Depois de muita espera por parte dos candidatos, o Ministério da Educação aplicou neste domingo (5), a primeira prova do Exame Nacional do Ensino Médio (Enem). Mas a aplicação não ocorreu sem uma boa dose de polêmica. De acordo com o MEC, imagens do exame foram vazadas nas redes sociais durante a aplicação da prova.
Pelas regras gerais, o vazamento não poderia ter ocorrido, porque não é permitido que nenhum candidato use o celular para fotografar o exame, e muito menos é permitido que ele poste a foto nas redes sociais. De acordo com o Ministro da Educação, Camilo Santana, agentes de segurança já começaram a se mobilizar para entender o que aconteceu.
Os locais dos vazamentos
Os primeiros passos da investigação já começaram a ser dados, e os agentes descobriram que os vazamentos teriam partido de duas unidades da federação. São elas: Pernambuco e Distrito Federal. Segundo Santana, diligências já foram feitas. Ele também reiterou que mais casos podem ser encontrados em breve.
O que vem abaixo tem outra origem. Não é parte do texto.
Lemma path_addresses_key_witness :
  ∃ segs, splitPath ("/" +:+ escape ("photos" +:+ "/" +:+ "a b/100%")) = Some ("photos" :: segs) ∧ strings_Join segs "/" = "a b/100%".
Proof.
  apply (path_addresses_key "photos" "a b/100%"); [discriminate| |].
  - intros H. cbn in H. repeat (apply elem_of_cons in H as [H|H]; [discriminate|]). by apply elem_of_nil in H.
  - exists "a b/100", "%"%char. split; [reflexivity|discriminate].
Defined.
“A Polícia Federal (PF) já está investigando os fatos, inclusive fizeram duas diligências, uma em Pernambuco, onde um proprietário de conteúdo digital divulgou a imagem. Portanto, já houve esta diligência. A outra diligência ocorreu no Distrito Federal. Eu conversei com o Ministro Flávio Dino, conversei com o superintendente da PF”, disse Camilo Santana.
“A Polícia está engajada para identificar, fazer toda a investigação, e poderá fazer outras diligências nas próximas horas”, completou o Ministro da Educação, logo depois da realização da prova do Enem.
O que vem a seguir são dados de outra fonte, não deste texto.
(** ** Clients of the listings

    [q] is the query of the first request; a client adds the cursor of the page
    before to it. *)
Definition list_request (q : Values) : request := mkRequest "GET" "" "" q ∅ ([], None) 0 false "localhost" [].

Definition v2_page (bucket : string) (q : Values) (token : string) : M Server (list string * list string * option string) :=
  let* resp := listObjects (list_request (<["continuation-token" := [token]]> q)) bucket in
  match resp with
  | Reply _ _ (Some (XListV2 p)) =>
    ret (co_Key <$> l2_Contents p, l2_CommonPrefixes p,
         if l2_IsTruncated p then Some (l2_NextContinuationToken p) else None)
  | _ => throw (Other [Lit "listing failed"])
  end.
Definition v2_list_all (fuel : nat) (bucket : string) (q : Values) : M Server (list string * list string) :=
  collect (v2_page bucket q) fuel "".

Definition v1_page (bucket : string) (q : Values) (marker : string) : M Server (list string * list string * option string) :=
  let* resp := listObjects (list_request (<["marker" := [marker]]> q)) bucket in
  match resp with
  | Reply _ _ (Some (XListV1 p)) =>
    ret (co_Key <$> l1_Contents p, l1_CommonPrefixes p, if l1_IsTruncated p then Some (l1_NextMarker p) else None)
  | _ => throw (Other [Lit "listing failed"])
  end.
Definition v1_list_all (fuel : nat) (bucket : string) (q : Values) : M Server (list string * list string) :=
  collect (v1_page bucket q) fuel (values_Get q "marker").

(** What a query asks for, cursors apart; names are not to be URL-encoded. *)
Record asks (q : Values) (req : ListRequest) : Prop := {
  asks_prefix : values_Get q "prefix" = lr_Prefix req;
  asks_delimiter : values_Get q "delimiter" = lr_Delimiter req;
  asks_plain : values_Get q "encoding-type" ≠ "url";
  asks_max : if String.eqb (values_Get q "max-keys") "" then lr_MaxResults req = 1000%Z
             else strconv_Atoi (values_Get q "max-keys") = (lr_MaxResults req, false);
}.

Lemma values_Get_insert q k k' v : values_Get (<[k := [v]]> q) k' = if decide (k = k') then v else values_Get q k'.
Proof. unfold values_Get. case_decide as E; [subst; by rewrite lookup_insert_eq|by rewrite lookup_insert_ne]. Qed.

Lemma asks_insert q k v req :
  k ∉ ["prefix"; "delimiter"; "encoding-type"; "max-keys"] → asks q req → asks (<[k := [v]]> q) req.
Proof.
  intros Hk []. rewrite !not_elem_of_cons in Hk. destruct Hk as (? & ? & ? & ? & _).
  split; rewrite ?values_Get_insert, !decide_False by done; done.
Qed.

(** The store's request behind a request for a page. *)
Definition page_token_of (q : Values) (delimiter : string) : string :=
  if String.eqb (values_Get q "list-type") "2"
  then v2_token (values_Get q "continuation-token") (values_Get q "start-after")
  else v1_token delimiter (values_Get q "marker").

(** What a response shows of a page of the store. *)
Definition shows (q : Values) (res : ListResult) (resp : response xml) : Prop :=
  let truncated := negb (String.eqb (NextPageToken res) "") in
  if String.eqb (values_Get q "list-type") "2" then
    ∃ p, resp = writeXML 200 (XListV2 p) ∧ co_Key <$> l2_Contents p = oi_Name <$> Objects res ∧
      l2_CommonPrefixes p = Prefixes res ∧ l2_IsTruncated p = truncated ∧ l2_NextContinuationToken p = NextPageToken res
  else
    ∃ p, resp = writeXML 200 (XListV1 p) ∧ co_Key <$> l1_Contents p = oi_Name <$> Objects res ∧
      l1_CommonPrefixes p = Prefixes res ∧ l1_IsTruncated p = truncated ∧
      l1_NextMarker p = (if truncated then next_marker res else "").

Section clients.
#[local] Set Default Proof Using "Type*".
Context (w0 : world) (n : string) (t : gmap string objectRow) (req : ListRequest).
Context (Hok0 : world_ok w0) (Ht : tables w0 n = Some t) (Hreq : ascii_request req).
Abbreviation page_from tok := (walk req None (Z.to_nat (max_results req)) (from tok (with_prefix n t req))).
Abbreviation running := (λ s, between w0 (store s)).
Abbreviation lost := (λ (o : outcome unit) s, page_failed w0 o (store s)).

Lemma listObjects_shows q s :
  asks q req → running s →
  wp (listObjects (list_request q) n) (λ o s',
    match o with
    | Ret resp =>
      (running s' ∧ shows q (page (page_from (page_token_of q (lr_Delimiter req)))) resp) ∨
      (lost (Err EOF) s' ∧ ∃ e, resp = writeStoreError e (bucket_resource n))
    | Crash => lost Crash s'
    | _ => False
    end) s.
Proof.
  intros [Hpre Hdel Henc Hmax] Hs. unfold listObjects. cbn [Query list_request]. cbv zeta.
  rewrite Hpre, Hdel. apply String.eqb_neq in Henc. rewrite Henc.
  assert (∃ m bad, strconv_Atoi (values_Get q "max-keys") = (m, bad) ∧
    negb (String.eqb (values_Get q "max-keys") "") && bad = false ∧
    (if String.eqb (values_Get q "max-keys") "" then 1000%Z else m) = lr_MaxResults req) as (m & bad & -> & -> & ->).
  { destruct (strconv_Atoi (values_Get q "max-keys")) as [m bad]. exists m, bad. split; [done|].
    destruct (String.eqb (values_Get q "max-keys") ""); [done|]. by simplify_eq. }
  set (tok := page_token_of q (lr_Delimiter req)).
  assert ((if String.eqb (values_Get q "list-type") "2"
    then v2_token (if String.eqb (values_Get q "list-type") "2" then values_Get q "continuation-token" else "")
           (if String.eqb (values_Get q "list-type") "2" then values_Get q "start-after" else "")
    else v1_token (lr_Delimiter req) (if String.eqb (values_Get q "list-type") "2" then "" else values_Get q "marker")) = tok) as ->.
  { unfold tok, page_token_of. by destruct (String.eqb (values_Get q "list-type") "2"). }
  change (mkListRequest (lr_Prefix req) (lr_Delimiter req) tok (lr_MaxResults req)) with (at_token req tok).
  eapply wp_bind_try_call; [by apply (page_at_token w0 n t req Hok0 Ht Hreq tok (store s))|..].
  - intros res w' [Hw' ->]. apply wp_ret. left. split; [done|]. unfold shows.
    destruct (String.eqb (values_Get q "list-type") "2"); eexists; (split; [done|]); cbn; rewrite list_fmap_id, <- list_fmap_compose; done.
  - intros e w' Hw'. apply wp_ret. right. split; [done|by exists e].
  - done.
Qed.

Lemma v2_token_of q c d :
  values_Get q "list-type" = "2" →
  page_token_of (<["continuation-token" := [c]]> q) d = v2_token c (values_Get q "start-after").
Proof. intros Hv. unfold page_token_of. rewrite !values_Get_insert. repeat case_decide; try done. by rewrite Hv. Qed.
Lemma v1_token_of q c d :
  values_Get q "list-type" ≠ "2" → page_token_of (<["marker" := [c]]> q) d = v1_token d c.
Proof. intros Hv%String.eqb_neq. unfold page_token_of. rewrite !values_Get_insert. repeat case_decide; try done. by rewrite Hv. Qed.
“Não há a menor dúvida de que essas imagens passaram a circular depois de o fechamento das provas, então não há nenhuma possibilidade de envolvimento de qualquer servidor do Inep, até porque eles não tiveram acesso a essas provas no momento de sua aplicação”, disse Manuel Palácios, presidente do Inep.

Enem pode ser cancelado?
Camilo Santana foi perguntado na coletiva deste domingo (5), sobre a possibilidade de cancelamento do Enem após a polêmica do vazamento de imagens. Entretanto, o chefe da pasta descartou esta ideia. Segundo ele, o problema ocorreu depois do início da prova, e nenhum estudante teria sido prejudicado.